I'd get rid of the "point". "Price point" isn't a synonym for "price", which I think is what's being attempted here. I'd be tempted to just have no tagline, and retitle this section "Faster than GitHub Actions". You've already said it's cheaper.

> Ubicloud is an open, free, and portable cloud. Think of it as an open alternative to cloud providers, like what Linux is to proprietary operating systems. You can check out our source code in GitHub or see Ubicloud runners in action for our GitHub Actions. An open and portable cloud gives you the option to manage your own VMs and runners, should you choose to.

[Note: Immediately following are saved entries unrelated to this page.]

(** One entry: the link is refused and the links are as before, or one
    link is added; no other table but the taxonomy changes. *)
Lemma one_entry (resume : nat) (sd : SkillData) (d : DB) :
  exists d',
    resumes d' = resumes d
    /\ ((exists e, link_skills resume [sd] d = (Throw e, d')
                   /\ links_of d' resume = links_of d resume)
        \/ (exists row, link_skills resume [sd] d = (Ok tt, d')
                        /\ links_of d' resume = links_of d resume ++ [row]
                        /\ linked d' resume (sd_name sd)
                        /\ forall name, linked d resume name -> linked d' resume name)).
Proof.
  unfold link_skills. simpl for_of. unfold bind, ret, Skill_findOrCreate.
  destruct (find (fun s => collate_eq (skill_name s) (sd_name sd)) (skills d))
    as [s|] eqn:F.
  - unfold ResumeSkill_create.
    destruct (existsb _ (resume_skills d)) eqn:X.
    + exists d. split; [reflexivity|]. left. eexists. split; reflexivity.
    + eexists. split; [|right; eexists; split; [reflexivity|]].
      * reflexivity.
      * split; [unfold links_of; simpl; rewrite filter_app; simpl;
                rewrite Nat.eqb_refl; reflexivity|].
        split.
        -- exists s. split; [exact F|]. simpl. rewrite existsb_app. simpl.
           rewrite !Nat.eqb_refl. simpl. apply orb_true_r.
        -- intros name (s0 & F0 & X0). exists s0. split; [exact F0|].
           simpl. now apply existsb_app_old.
  - unfold ResumeSkill_create. cbv beta iota zeta.
    match goal with
    | |- context [set_skills ?f ?n d] => set (d1 := set_skills f n d)
    end.
    change (resume_skills d1) with (resume_skills d).
    destruct (existsb _ (resume_skills d)) eqn:X.
    + exists d1. split; [reflexivity|]. left. eexists. split; reflexivity.
    + eexists. split; [|right; eexists; split; [reflexivity|]].
      * reflexivity.
      * split; [unfold links_of; simpl; rewrite filter_app; simpl;
                rewrite Nat.eqb_refl; reflexivity|].
        split.
        -- eexists. split.
           ++ simpl. apply find_app_new; [exact F|]. simpl. apply collate_refl.
           ++ simpl. rewrite existsb_app. simpl. rewrite !Nat.eqb_refl. simpl.
              apply orb_true_r.
        -- intros name (s0 & F0 & X0). exists s0. split.
           ++ simpl. now apply find_app_found.
           ++ simpl. now apply existsb_app_old.
Qed.

(** An entry naming a skill the resume is linked to is refused. *)
Lemma linked_entry_refused (resume : nat) (sd : SkillData) (d : DB) :
  linked d resume (sd_name sd) ->
  link_skills resume [sd] d = (Throw (UniqueConstraintError "unique_resume_skill"), d).
Proof.
  intros (s & F & X). unfold link_skills. simpl for_of.
  unfold bind, Skill_findOrCreate. rewrite F. unfold ResumeSkill_create. rewrite X.
  reflexivity.
Qed.

Lemma linked_same_name (d : DB) (resume : nat) (a b : string) :
  collate_eq a b = true -> linked d resume a -> linked d resume b.
Proof.
  intros H (s & F & X). exists s. split; [|exact X].
  rewrite <- F. apply find_same. intros x. symmetry. now apply collate_same.
Qed.

(** *** The whole loop *)

(** The links of the resume grow by one per entry as long as the loop
    runs, and by fewer than the entries when it stops. *)
Lemma link_skills_count (resume : nat) (sds : list SkillData) :
  forall d,
    exists d',
      resumes d' = resumes d
      /\ ((link_skills resume sds d = (Ok tt, d')
           /\ List.length (links_of d' resume)
              = List.length (links_of d resume) + List.length sds
           /\ forall name, linked d resume name -> linked d' resume name)
          \/ (exists e, link_skills resume sds d = (Throw e, d')
                        /\ List.length (links_of d' resume)
                           < List.length (links_of d resume) + List.length sds)).
Proof.
  induction sds as [|sd rest IH]; intros d.
  - exists d. split; [reflexivity|]. left. simpl. split; [reflexivity|]. split; [lia | auto].
  - rewrite link_skills_cons.
    destruct (one_entry resume sd d) as (d1 & R1 & [(e & E & L)|(row & E & L & _ & K)]).
    + exists d1. split; [exact R1|]. right. exists e. rewrite E. split; [reflexivity|].
      rewrite L. simpl. lia.
    + rewrite E. destruct (IH d1) as (d2 & R2 & [(E2 & L2 & K2)|(e & E2 & L2)]).
      * exists d2. split; [congruence|]. left. split; [exact E2|].
        split; [rewrite L2, L, length_app; simpl; lia | auto].
      * exists d2. split; [congruence|]. right. exists e. split; [exact E2|].
        rewrite L, length_app in L2. simpl in *. lia.
Qed.

(** Two entries of one name, as the column compares names: the loop
    stops at the second at the latest. *)
Lemma collision_stops_the_loop (resume : nat)
    (before between after : list SkillData) (first second : SkillData) (d : DB) :
  collate_eq (sd_name first) (sd_name second) = true ->
  exists e d',
    link_skills resume (before ++ first :: between ++ second :: after) d = (Throw e, d')
    /\ resumes d' = resumes d
    /\ List.length (links_of d' resume)
       < List.length (links_of d resume)
         + List.length (before ++ first :: between ++ second :: after).
Proof.
  intros Hsame.
  destruct (link_skills_count resume (before ++ first :: between ++ second :: after) d)
    as (d' & R & [(E & _ & _)|(e & E & L)]); [|exists e, d'; auto].
  exfalso. revert E.
  rewrite link_skills_app.
  destruct (link_skills_count resume before d) as (d1 & _ & [(E1 & _ & _)|(e & E1 & _)]);
    rewrite E1; [|discriminate].
  rewrite link_skills_cons.
  destruct (one_entry resume first d1) as (d2 & _ & [(e & E2 & _)|(row & E2 & _ & K2 & _)]);
    rewrite E2; [discriminate|].
  rewrite link_skills_app.
  destruct (link_skills_count resume between d2) as (d3 & _ & [(E3 & _ & K3)|(e & E3 & _)]);
    rewrite E3; [|discriminate].
  rewrite link_skills_cons.
  rewrite (linked_entry_refused resume second d3); [discriminate|].
  apply (linked_same_name d3 resume (sd_name first)); [exact Hsame | auto].
Qed.

(** *** Names that do not collide *)

Lemma same_key_same_row (l : list Skill) (a b : Skill) :
  NoDup (map skill_id l) -> In a l -> In b l -> skill_id a = skill_id b -> a = b.
Proof.
  induction l as [|x l IH]; simpl; intros Hnd Ha Hb E; [contradiction|].
  inversion Hnd as [|? ? Hx Hl]; subst.
  destruct Ha as [->|Ha], Hb as [->|Hb]; auto.
  - exfalso. apply Hx. rewrite E. now apply in_map.
  - exfalso. apply Hx. rewrite <- E. now apply in_map.
Qed.

Lemma Skill_findOrCreate_ok (name category : string) (d : DB) :
  skills_ok d ->
  exists s d1,
    Skill_findOrCreate name category d = (Ok s, d1)
    /\ In s (skills d1) /\ collate_eq (skill_name s) name = true
    /\ incl (skills d) (skills d1) /\ skills_ok d1
    /\ resume_skills d1 = resume_skills d
    /\ next_resume_skill_id d1 = next_resume_skill_id d.
Proof.
  intros [Hnd Hlt]. unfold Skill_findOrCreate.
  destruct (find (fun s => collate_eq (skill_name s) name) (skills d)) as [s|] eqn:F.
  - apply find_some in F. destruct F as [Hin E].
    exists s, d. repeat split; auto. apply incl_refl.
  - eexists. eexists. split; [reflexivity|]. unfold skills_ok. simpl.
    split; [apply in_or_app; right; now left|].
    split; [apply collate_refl|].
    split; [apply incl_appl, incl_refl|].
    split; [|split; reflexivity].
    split.
    + rewrite map_app. simpl.
      apply NoDup_app; [exact Hnd | repeat constructor; intros [] | ].
      intros k Hk [<-|[]]. apply in_map_iff in Hk. destruct Hk as (s & E & Hs).
      specialize (Hlt s Hs). lia.
    + intros s Hs. apply in_app_or in Hs. destruct Hs as [Hs|[<-|[]]].
      * specialize (Hlt s Hs). lia.
      * simpl. lia.
Qed.

Lemma links_of_app (d : DB) (resume : nat) (row : ResumeSkill) (n : nat) :
  rs_resume_id row = resume ->
  links_of (set_resume_skills (fun l => l ++ [row]) n d) resume
  = links_of d resume ++ [row].
Proof.
  intros E. unfold links_of. simpl. rewrite filter_app. simpl.
  rewrite E, Nat.eqb_refl. reflexivity.
Qed.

This is woolly. How about: Ubicloud is an open and free cloud. You can run it on the hosting provider of your choice, or bring your own hardware. Check out our source code on GitHub!

Much appreciate the nits! I've made a few minor tweaks right now, we will do a more complete revision later on.
> Fast runs even at this price

what about: 'Cheaper doesn't mean slower'? It's pithier, and (in particular for anyone reading before/without looking at the page) better IMO in its place as a subheading. Scans better. Or even 'Cheaper != slower' (again, subhead).

Nitpicking is contagious. Once one does it, then immediately others feel compelled to do it too, me included...

Their pricing page looks amazing. Not because of any funky UI stuff but because of the slight displacement of the decimal point.

> I'm left wondering what the catch is / why it's cheaper and faster.

So, while this is the first time I've heard of ubicloud, I use gha extensively.

Abd frankly, I think it's just because Github has a crazy markup on their actions compute over the raw compute. Taking a quick look, it appears that their base rate is like $0.008 per-minute!! That's a rate that wouldn't look crazy out of line with EC2's hourly rate.

I've worked on projects where we saved significant money, and improved build times just by launching a single EC2 instance and connecting it to Actions.

Iops on GitHub runners is also terrible slow, you easily get a 5x to 10x improvement

We did the same, and set up GitHub actions runners on hetzner

Halfed the integration test time and made them more reliable.

I've heard CI/CD in general and GitHub Actions specifically is where old cloud hardware goes until it dies.
Just a catch with Hetzner vs AWS: pricing at AWS is per-second while Hetzner is per-hour, which is (very) inconvenient if you're launching ephemeral runners.
while thats true.. i am using TestFlows-GitHub-Hetzner-Runners, which recycles runner for the 1 hour lifetime, works like a charm so far

also main reason for switching was performance, not cost for us.

Thank you for your feedback! I've just made several edits to the text for clarity; will also fix UX bugs and do bigger a update in the upcoming weeks.
big improvement! good luck
> I'm left wondering what the catch is / why it's cheaper and faster.

I don't think it's very expensive to run a build server.

Not until it works. But when it doesn't you have an office full of people waiting for someone to fix that broken build server. In terms of lost productivity this disaster is very expensive. Over the years I have suffered only three hardware disasters. One was a NAS+backup screwup but other two were both related to build servers...
This reminds me. It must have been 2009ish. I was at Microsoft. Part of the code I was responsible for ran on the Windows build servers. This code was triggering a kernel bug in the Windows registry. The only way I knew how to reproduce it was by building Windows. Because thousands of Windows builds happened per day, maybe 1 of them would hit it every 1-3 days.

The way I got it in a kernel debugger was to constantly run the problematic race condition inside a VM, when it detected that it hadn't hit, it would roll back the VM to a save state of the code already running in progress ... Took an overnight run to hit it on a machine in the office.

All that said, I'd still say it's not very expensive to run a build machine.